## Your goal
For every line in the records below that holds "Hbase", make a copy.

## Listed entries
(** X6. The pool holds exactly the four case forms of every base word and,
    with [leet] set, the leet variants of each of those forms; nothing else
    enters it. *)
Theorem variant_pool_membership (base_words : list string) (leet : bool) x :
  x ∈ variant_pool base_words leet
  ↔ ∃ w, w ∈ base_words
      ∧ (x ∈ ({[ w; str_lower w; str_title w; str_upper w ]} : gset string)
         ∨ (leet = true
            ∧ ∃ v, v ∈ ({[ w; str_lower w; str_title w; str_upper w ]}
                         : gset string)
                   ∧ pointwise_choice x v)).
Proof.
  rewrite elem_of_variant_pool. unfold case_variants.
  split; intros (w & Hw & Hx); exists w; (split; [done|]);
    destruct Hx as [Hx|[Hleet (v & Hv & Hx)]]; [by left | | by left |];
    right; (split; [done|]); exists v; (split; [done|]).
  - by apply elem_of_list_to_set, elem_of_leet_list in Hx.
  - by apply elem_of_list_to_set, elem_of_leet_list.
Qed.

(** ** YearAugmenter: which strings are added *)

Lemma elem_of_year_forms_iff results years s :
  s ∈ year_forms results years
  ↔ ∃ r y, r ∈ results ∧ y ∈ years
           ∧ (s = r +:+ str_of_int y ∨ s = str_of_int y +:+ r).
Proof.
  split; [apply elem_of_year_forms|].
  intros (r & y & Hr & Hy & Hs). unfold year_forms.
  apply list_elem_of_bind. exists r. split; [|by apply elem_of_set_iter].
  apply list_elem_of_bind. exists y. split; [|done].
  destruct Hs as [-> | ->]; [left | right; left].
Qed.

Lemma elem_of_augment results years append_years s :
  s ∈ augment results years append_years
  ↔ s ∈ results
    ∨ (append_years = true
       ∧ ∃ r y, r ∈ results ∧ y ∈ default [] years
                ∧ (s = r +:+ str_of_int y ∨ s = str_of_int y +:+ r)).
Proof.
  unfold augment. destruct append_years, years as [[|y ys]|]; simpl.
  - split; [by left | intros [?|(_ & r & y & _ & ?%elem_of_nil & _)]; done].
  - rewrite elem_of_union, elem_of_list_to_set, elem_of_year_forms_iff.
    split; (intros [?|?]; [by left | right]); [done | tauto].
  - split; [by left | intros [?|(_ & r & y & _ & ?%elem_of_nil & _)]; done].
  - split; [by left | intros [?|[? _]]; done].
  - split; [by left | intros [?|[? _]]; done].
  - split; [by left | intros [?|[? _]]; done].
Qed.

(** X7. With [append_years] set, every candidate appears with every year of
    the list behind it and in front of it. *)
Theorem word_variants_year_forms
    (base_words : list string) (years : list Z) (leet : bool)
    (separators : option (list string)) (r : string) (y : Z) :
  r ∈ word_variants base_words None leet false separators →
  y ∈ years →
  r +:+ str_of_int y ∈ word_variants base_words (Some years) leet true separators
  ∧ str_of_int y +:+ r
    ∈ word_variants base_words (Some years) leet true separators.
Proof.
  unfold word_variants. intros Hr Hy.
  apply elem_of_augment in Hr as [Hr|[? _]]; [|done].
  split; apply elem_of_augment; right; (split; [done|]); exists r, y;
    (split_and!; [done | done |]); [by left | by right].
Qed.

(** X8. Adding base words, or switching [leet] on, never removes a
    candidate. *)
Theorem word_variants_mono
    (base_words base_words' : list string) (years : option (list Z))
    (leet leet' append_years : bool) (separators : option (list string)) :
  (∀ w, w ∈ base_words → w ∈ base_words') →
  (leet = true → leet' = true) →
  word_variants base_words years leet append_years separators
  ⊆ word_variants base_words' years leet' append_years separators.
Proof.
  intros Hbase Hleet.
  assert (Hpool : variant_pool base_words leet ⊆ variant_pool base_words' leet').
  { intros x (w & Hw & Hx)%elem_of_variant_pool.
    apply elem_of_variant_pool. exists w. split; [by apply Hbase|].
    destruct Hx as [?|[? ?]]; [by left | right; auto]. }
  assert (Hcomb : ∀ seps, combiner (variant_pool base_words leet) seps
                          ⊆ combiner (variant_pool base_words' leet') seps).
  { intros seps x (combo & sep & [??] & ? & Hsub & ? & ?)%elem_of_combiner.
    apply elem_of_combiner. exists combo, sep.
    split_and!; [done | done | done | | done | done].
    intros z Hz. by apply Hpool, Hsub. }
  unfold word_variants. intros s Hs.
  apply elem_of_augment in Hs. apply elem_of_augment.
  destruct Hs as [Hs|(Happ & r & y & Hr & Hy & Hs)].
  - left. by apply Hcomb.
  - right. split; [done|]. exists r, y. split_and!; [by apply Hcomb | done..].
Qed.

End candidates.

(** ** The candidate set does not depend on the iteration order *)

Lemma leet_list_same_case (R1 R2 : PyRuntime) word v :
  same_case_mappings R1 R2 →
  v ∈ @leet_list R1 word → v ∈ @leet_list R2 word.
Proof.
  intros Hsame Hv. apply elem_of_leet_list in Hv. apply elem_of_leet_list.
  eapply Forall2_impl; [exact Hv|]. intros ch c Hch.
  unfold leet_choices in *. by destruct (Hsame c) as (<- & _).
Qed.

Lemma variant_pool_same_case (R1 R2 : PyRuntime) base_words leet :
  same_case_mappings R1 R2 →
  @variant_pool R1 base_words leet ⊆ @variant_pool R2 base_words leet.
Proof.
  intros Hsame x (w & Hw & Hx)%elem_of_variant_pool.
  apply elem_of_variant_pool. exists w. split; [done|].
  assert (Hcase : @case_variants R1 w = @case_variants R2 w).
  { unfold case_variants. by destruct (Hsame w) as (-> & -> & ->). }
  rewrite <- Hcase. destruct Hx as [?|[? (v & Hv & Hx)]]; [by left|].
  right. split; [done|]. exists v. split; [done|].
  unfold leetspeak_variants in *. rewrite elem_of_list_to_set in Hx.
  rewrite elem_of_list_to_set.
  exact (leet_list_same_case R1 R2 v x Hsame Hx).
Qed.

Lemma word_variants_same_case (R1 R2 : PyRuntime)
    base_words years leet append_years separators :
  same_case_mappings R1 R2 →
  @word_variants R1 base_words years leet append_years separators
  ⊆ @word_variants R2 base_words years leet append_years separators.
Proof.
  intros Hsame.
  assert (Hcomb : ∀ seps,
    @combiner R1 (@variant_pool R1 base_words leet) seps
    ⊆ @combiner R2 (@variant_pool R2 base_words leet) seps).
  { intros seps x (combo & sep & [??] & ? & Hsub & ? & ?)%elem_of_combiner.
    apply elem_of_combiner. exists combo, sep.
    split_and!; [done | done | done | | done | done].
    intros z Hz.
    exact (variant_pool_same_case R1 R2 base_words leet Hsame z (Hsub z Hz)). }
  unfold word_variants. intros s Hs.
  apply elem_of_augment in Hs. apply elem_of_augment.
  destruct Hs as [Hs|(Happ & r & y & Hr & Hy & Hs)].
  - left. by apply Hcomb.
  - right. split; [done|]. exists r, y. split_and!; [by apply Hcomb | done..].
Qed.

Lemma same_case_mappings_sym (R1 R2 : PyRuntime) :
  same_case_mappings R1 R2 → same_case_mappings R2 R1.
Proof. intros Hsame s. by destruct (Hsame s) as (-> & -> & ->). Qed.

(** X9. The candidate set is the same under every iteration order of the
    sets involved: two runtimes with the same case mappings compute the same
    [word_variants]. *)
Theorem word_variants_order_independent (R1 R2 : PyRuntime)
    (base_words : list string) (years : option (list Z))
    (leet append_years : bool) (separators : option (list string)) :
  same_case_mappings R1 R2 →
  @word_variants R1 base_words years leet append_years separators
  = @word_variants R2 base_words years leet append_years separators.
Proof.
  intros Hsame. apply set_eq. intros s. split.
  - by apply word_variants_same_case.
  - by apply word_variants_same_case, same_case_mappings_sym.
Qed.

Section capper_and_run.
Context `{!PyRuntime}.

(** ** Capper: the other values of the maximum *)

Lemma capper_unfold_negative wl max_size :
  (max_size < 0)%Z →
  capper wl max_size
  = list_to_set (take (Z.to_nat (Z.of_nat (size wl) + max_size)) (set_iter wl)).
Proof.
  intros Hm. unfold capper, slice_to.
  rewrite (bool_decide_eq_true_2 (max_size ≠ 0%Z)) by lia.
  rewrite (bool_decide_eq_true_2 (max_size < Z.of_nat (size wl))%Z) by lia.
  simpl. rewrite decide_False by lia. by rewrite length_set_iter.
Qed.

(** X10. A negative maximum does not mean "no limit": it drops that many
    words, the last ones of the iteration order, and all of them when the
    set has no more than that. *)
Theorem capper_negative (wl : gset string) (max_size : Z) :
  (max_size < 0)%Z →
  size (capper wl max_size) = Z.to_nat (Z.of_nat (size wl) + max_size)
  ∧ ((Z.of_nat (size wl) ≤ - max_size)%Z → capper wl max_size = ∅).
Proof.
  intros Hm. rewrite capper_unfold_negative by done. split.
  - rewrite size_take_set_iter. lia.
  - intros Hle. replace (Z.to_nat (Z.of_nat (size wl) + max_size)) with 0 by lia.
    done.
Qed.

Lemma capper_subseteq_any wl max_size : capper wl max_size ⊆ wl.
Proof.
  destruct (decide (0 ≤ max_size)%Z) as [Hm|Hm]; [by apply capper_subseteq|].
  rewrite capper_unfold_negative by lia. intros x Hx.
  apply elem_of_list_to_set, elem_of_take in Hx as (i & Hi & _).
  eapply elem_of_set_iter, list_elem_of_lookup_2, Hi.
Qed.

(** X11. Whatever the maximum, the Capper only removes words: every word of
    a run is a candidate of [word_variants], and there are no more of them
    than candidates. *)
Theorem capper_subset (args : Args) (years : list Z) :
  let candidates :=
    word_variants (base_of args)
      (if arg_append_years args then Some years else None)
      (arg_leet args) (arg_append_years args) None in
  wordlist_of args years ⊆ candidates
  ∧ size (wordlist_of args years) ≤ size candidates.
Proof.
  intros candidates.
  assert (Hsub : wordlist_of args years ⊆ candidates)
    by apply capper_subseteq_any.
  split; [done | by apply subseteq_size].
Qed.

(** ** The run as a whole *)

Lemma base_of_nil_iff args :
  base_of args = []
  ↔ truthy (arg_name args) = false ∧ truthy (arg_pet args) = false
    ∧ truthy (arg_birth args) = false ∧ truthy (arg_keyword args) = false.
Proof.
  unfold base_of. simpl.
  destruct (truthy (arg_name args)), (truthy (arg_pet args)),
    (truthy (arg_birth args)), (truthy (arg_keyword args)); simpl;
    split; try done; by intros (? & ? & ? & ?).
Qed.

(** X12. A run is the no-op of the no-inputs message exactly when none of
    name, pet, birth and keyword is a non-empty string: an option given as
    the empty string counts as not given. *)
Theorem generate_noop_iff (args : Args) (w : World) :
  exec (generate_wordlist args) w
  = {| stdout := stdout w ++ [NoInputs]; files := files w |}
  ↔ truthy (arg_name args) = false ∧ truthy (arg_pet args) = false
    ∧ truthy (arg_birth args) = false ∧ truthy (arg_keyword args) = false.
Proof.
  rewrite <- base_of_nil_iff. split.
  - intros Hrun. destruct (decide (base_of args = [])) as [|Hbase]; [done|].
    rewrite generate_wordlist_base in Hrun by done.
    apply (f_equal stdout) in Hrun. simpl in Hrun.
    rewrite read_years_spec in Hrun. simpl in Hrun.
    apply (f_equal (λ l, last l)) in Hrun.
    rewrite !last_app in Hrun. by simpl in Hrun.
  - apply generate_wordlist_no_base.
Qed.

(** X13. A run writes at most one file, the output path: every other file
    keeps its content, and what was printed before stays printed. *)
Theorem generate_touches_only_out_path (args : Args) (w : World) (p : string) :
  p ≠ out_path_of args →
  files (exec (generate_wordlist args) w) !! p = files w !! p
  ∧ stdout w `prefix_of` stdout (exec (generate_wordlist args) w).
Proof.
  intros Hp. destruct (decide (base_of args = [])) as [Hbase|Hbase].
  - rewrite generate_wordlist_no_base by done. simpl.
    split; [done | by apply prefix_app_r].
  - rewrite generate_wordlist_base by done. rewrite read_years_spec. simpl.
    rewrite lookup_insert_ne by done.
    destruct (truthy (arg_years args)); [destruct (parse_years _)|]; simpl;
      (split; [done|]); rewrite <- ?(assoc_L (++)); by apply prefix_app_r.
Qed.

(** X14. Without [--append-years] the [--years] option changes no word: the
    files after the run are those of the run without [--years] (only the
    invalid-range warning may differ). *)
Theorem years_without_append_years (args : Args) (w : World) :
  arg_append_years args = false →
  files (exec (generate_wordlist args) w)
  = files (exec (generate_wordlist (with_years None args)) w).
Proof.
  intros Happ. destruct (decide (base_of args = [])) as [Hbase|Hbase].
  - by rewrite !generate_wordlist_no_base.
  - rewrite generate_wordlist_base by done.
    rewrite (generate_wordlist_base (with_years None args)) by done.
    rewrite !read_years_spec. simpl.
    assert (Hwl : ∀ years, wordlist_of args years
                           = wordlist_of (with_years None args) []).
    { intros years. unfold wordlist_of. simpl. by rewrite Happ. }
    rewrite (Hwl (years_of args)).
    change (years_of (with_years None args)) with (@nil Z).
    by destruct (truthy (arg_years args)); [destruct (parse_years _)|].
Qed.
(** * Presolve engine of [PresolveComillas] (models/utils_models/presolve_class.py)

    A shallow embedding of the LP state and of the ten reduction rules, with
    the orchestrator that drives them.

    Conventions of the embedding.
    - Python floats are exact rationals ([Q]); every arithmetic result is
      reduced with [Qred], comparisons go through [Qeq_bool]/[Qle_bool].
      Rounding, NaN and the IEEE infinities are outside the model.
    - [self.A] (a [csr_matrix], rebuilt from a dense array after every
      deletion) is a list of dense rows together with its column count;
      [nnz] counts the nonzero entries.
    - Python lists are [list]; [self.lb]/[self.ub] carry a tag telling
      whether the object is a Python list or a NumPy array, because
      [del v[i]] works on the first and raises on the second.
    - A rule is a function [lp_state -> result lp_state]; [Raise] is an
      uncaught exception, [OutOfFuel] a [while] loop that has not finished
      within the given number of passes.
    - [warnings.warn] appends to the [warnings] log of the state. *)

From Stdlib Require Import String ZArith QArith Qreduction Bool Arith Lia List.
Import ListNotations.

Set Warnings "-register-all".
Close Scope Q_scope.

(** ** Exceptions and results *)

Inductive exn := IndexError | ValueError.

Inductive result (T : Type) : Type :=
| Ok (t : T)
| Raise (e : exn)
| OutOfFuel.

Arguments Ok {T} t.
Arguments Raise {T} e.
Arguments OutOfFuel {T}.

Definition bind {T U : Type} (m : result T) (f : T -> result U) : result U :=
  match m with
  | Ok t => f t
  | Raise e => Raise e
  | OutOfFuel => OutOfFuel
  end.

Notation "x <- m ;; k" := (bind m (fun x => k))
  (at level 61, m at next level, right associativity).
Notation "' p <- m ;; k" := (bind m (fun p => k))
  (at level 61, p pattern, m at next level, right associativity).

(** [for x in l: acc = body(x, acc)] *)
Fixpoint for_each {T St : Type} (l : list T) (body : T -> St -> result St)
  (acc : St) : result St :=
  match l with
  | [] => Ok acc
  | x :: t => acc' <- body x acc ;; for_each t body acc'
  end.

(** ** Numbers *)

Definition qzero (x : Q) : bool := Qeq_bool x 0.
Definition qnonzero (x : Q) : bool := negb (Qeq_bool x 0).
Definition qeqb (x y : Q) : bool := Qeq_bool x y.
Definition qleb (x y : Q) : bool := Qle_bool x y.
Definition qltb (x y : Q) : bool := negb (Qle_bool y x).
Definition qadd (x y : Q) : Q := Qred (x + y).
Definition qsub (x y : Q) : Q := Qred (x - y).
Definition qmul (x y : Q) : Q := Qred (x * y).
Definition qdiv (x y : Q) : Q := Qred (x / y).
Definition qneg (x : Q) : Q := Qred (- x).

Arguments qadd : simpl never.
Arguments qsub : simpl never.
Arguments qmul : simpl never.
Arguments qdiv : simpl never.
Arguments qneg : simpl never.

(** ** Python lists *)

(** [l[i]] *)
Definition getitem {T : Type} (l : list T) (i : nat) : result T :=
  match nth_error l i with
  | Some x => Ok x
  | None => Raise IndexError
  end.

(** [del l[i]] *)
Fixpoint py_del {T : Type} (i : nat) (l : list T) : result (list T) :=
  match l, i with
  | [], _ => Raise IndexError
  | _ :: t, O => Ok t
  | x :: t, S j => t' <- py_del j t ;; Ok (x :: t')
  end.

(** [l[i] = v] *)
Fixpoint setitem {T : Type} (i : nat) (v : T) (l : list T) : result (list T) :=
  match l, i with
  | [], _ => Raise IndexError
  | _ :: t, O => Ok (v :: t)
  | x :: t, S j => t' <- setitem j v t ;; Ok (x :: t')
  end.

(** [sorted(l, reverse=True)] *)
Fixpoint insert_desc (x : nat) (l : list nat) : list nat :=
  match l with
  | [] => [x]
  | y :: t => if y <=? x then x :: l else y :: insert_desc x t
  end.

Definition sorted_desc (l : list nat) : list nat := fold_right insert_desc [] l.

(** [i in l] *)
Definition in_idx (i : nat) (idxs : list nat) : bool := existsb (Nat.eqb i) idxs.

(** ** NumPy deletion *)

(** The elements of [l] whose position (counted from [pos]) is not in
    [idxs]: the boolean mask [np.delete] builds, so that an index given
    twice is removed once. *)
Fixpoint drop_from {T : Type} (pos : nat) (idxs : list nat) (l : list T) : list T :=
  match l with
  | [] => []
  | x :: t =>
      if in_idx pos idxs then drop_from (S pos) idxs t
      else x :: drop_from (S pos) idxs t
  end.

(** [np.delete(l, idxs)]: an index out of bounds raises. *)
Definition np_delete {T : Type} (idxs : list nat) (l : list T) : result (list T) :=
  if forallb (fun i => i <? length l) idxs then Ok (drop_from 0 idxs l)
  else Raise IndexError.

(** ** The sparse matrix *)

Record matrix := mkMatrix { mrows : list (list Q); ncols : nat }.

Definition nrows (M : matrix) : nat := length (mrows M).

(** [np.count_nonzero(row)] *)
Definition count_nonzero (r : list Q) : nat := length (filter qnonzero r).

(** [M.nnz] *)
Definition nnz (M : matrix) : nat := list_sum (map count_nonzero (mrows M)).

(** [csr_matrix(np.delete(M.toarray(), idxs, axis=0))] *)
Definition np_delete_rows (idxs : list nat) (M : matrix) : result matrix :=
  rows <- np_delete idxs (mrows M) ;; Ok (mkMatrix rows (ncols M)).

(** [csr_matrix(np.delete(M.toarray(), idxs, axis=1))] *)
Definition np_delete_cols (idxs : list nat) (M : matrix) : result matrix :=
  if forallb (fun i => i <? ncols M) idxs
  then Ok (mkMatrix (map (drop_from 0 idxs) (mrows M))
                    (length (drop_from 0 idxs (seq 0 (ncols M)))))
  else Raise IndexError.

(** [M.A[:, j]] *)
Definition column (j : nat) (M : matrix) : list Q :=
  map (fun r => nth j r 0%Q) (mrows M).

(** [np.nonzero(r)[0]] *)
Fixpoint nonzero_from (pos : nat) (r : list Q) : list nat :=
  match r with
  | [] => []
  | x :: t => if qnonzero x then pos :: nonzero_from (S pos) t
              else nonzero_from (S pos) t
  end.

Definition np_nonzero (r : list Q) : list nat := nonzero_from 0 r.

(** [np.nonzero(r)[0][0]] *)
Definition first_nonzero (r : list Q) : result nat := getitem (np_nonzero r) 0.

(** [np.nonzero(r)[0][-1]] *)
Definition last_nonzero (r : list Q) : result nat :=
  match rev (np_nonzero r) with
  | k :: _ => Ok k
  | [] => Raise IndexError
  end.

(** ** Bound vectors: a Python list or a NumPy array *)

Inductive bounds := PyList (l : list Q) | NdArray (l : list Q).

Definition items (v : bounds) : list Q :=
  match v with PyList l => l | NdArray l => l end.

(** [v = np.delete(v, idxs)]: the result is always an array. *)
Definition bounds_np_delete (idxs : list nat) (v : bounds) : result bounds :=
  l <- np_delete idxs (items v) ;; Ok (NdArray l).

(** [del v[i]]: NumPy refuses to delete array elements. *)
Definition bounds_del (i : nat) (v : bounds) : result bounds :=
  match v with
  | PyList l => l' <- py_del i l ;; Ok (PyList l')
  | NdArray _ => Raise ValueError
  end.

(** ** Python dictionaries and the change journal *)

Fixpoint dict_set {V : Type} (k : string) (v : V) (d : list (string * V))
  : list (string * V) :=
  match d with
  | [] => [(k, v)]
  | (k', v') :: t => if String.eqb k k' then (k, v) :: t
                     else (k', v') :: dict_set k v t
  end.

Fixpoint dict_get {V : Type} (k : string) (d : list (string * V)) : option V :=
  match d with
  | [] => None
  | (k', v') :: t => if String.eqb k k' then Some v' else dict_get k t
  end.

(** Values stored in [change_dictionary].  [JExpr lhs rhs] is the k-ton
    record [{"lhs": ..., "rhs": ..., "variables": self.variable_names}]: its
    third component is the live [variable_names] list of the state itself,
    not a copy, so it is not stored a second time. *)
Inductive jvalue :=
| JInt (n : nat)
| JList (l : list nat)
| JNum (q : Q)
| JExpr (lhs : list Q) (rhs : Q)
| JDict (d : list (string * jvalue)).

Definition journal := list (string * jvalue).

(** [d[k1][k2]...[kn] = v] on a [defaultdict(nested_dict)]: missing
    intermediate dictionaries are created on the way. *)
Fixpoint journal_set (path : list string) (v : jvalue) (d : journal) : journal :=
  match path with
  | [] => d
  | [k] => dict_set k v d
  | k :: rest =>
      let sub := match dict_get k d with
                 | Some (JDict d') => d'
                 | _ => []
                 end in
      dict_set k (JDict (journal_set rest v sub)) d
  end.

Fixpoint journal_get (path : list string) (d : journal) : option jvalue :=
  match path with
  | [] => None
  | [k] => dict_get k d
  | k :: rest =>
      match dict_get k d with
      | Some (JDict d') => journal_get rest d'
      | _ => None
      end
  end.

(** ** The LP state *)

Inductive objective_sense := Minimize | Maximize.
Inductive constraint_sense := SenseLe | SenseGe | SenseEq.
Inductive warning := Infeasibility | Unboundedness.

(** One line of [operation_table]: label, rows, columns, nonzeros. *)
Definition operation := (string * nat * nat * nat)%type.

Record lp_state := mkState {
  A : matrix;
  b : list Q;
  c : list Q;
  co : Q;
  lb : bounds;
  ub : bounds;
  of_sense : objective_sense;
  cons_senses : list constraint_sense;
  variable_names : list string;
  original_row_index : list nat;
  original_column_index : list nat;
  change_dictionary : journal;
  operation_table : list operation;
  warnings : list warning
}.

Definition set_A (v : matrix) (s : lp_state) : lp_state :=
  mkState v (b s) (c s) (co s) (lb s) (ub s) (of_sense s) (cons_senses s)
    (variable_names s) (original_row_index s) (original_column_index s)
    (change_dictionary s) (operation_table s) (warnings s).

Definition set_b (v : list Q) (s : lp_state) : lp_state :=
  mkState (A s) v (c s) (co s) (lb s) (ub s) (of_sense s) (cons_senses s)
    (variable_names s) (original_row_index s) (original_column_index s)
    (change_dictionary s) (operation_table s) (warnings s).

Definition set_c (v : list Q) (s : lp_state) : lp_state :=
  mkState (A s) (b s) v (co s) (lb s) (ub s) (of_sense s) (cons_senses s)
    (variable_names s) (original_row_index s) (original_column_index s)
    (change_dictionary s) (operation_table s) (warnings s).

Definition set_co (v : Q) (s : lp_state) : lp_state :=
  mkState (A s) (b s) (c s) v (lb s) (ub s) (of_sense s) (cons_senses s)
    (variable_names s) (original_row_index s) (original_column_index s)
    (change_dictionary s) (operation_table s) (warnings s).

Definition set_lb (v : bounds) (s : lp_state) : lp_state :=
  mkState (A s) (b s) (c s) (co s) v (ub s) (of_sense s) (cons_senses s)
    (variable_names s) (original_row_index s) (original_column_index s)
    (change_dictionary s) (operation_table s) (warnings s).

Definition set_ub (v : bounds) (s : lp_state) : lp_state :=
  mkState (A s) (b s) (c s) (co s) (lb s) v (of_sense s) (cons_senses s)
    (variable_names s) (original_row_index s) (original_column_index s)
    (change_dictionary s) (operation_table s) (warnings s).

## Response box
  intros Hbase Hleet.
    apply elem_of_variant_pool. exists w. split; [by apply Hbase|].
  - intros Hrun. destruct (decide (base_of args = [])) as [|Hbase]; [done|].
  intros Hp. destruct (decide (base_of args = [])) as [Hbase|Hbase].
  intros Happ. destruct (decide (base_of args = [])) as [Hbase|Hbase].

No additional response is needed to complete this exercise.